Pete Curley and Garret Heaton, who previously co-founded the HipChat team chat app and sold it to Atlassian, officially launch their new product, Swoot today. The app makes it easy for users to recommend podcasts and see what their friends are listening to.
This may seem like a big step forward from selling enterprise software – and indeed, Curley said the company initially focused on building another set of team collaboration tools. .
What they realized, however, is that HipChat is “actually a consumer product that the company pays for, because the employees demand it” – and he said they weren’t very interested. trying to build a business around a more traditional model. “Top-down sales process”.
Meanwhile, Curley said he injured his back lowering one of his children into a cradle, which meant that for months his only form of exercise was walking. He remembers walking for hours every day and, for the first time, having fun listening to podcasts.
“I was actually behind my time,” he said. “I didn’t know that, that everyone was listening to them… It’s like the dark web of content.”
The startup has already raised a $ 3 million funding round led by True Ventures.

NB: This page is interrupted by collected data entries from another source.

(** * BackgroundShellDisplay: selection, input routing, tab layout

    A shallow embedding of
    [packages/cli/src/ui/components/BackgroundShellDisplay.tsx].

    The component is a React function component.  Its observable behaviour
    is modelled by explicit state passing:
    - the props of one render are a record [Props];
    - the two [useState] cells are a record [LocalState];
    - every call to a capability or callback that the component receives
      from outside ([ShellExecutionService.resizePty], [writeToPty],
      [setActiveBackgroundShellPid], ...) is logged as a [Call];
    - an effect is a function from the props of the render and the local
      state to the new local state and the calls it issued, guarded by
      the comparison of its dependency array with the previous render;
    - the keypress callback is a function of the props captured by the
      last render, the local state and the key.

    JavaScript numbers are modelled by [Z] (the component only ever sees
    integral cell counts, process ids and indices), [%] by [Z.rem],
    strings by [string] read as their sequence of code units (of the
    8-bit range, which covers every literal of the component), [Map] by
    an insertion-ordered association list together with the identity of
    the map object, which is what a dependency array compares. *)

From Stdlib Require Import ZArith List String Ascii Bool Lia.
From Stdlib Require Import DecimalString.
Import ListNotations.

Open Scope Z_scope.

(** ** JavaScript values used by the component *)

(** Identity of a heap object.  [Object.is] on two objects compares
    these. *)
Definition Ref := positive.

“Pete and Garret both have incredible product and entrepreneurial backgrounds, and they’ve also built successful businesses together in the past,” True Ventures co-founder Jon Callaghan said in a statement. “Their goal of solving the rambling podcast listening experience through Swoot’s sleek design fills an obvious gap in media discovery. “
Discovery – that is, finding new podcasts beyond the handful you’re already subscribed to – is one of the biggest issues with podcasting right now. It’s something a number of companies are trying to solve, but in Curley’s opinion, the key is to make the listening experience more social.
He noted that social sharing features are being added to “literally everything,” including your bathroom scale, except “the one thing I really wanted it for”.
Curley also compared the experience of listening to podcasts with YouTube: “We don’t realize how [podcasting] It’s because there’s nothing social where you see that Gangnam Style has 8 billion views, and you realize the whole world is watching. There’s no number of views, nothing that tells you what’s popular.
So he tries to provide this view with Swoot. Instead of focusing on the overall number of plays (which might not be that impressive in a new app), Swoo gives you two main ways to keep up with what’s popular with your friends.
There’s a feed that shows you everything your friends are listening to or recommending, as well as a list of currently trending episodes, with little icons showing you which friends have listened to 20% or more of an episode.
Curley said the team tested the app’s beta by simply posting it on the App Store and telling friends about it, then letting it spread through word of mouth until it hit. it is in the hands of around 1,000 users. During this test, it found that 25% of the podcasts users listened to were from friends.
Curley also noted that this approach is “episode-centric” rather than “show-centric.” In other words, it doesn’t just help you find the next podcast you want to subscribe to and listen to for years to come, it also helps bring up the specific episode everyone is listening to right now.
“Out of the 700,000 shows that exist, if you’re the lowest ranked 690,000 show, but you have a great episode that should be able to go viral, that’s basically impossible to do right now, because the audio is difficult to share. ” said Curley.
During our conversation, I brought up my experience with Spotify – I like to know what’s popular, but when a friend recently mentioned specific songs that he could see I was listening to on the service, I was a little scared.
Funny, I thought, in fact, how Spotify is getting into podcasting now. [through the acquisitions of Gimlet and Anchor]”Curley replied.” They actually applied that correct mechanism to the wrong thing. Music is a deeply personal thing.
Which does not mean that listening to podcast is not personal, but there are more opportunities to discover overlapping interests, say the fact that you and your friends all listen to real criminal podcasts.
Curley also said the app is deliberately designed to ensure that “the service doesn’t get worse because a ton of people are following you” – so they see what you’re listening to, but can’t comment on it. or tell you you’re an idiot for listening.
At the same time, he also said the team will add a mode to only share podcasts that you actively recommend, rather than posting whatever you listen to.
As for making money, Curley suggested he was interested in exploring a variety of possibilities, whether that’s integrating with other subscription or tip services, or creating advertising opportunities around. promoting podcasts.
“My real answer is that there are a bunch of people trying to monetize right now, but I don’t think there is a platform even mature enough to even try to monetize podcasting right now, apart from podcasters who advertise themselves, ”he said. noted. “I think the endgame, where real money is made in podcasting, has yet to be imagined.”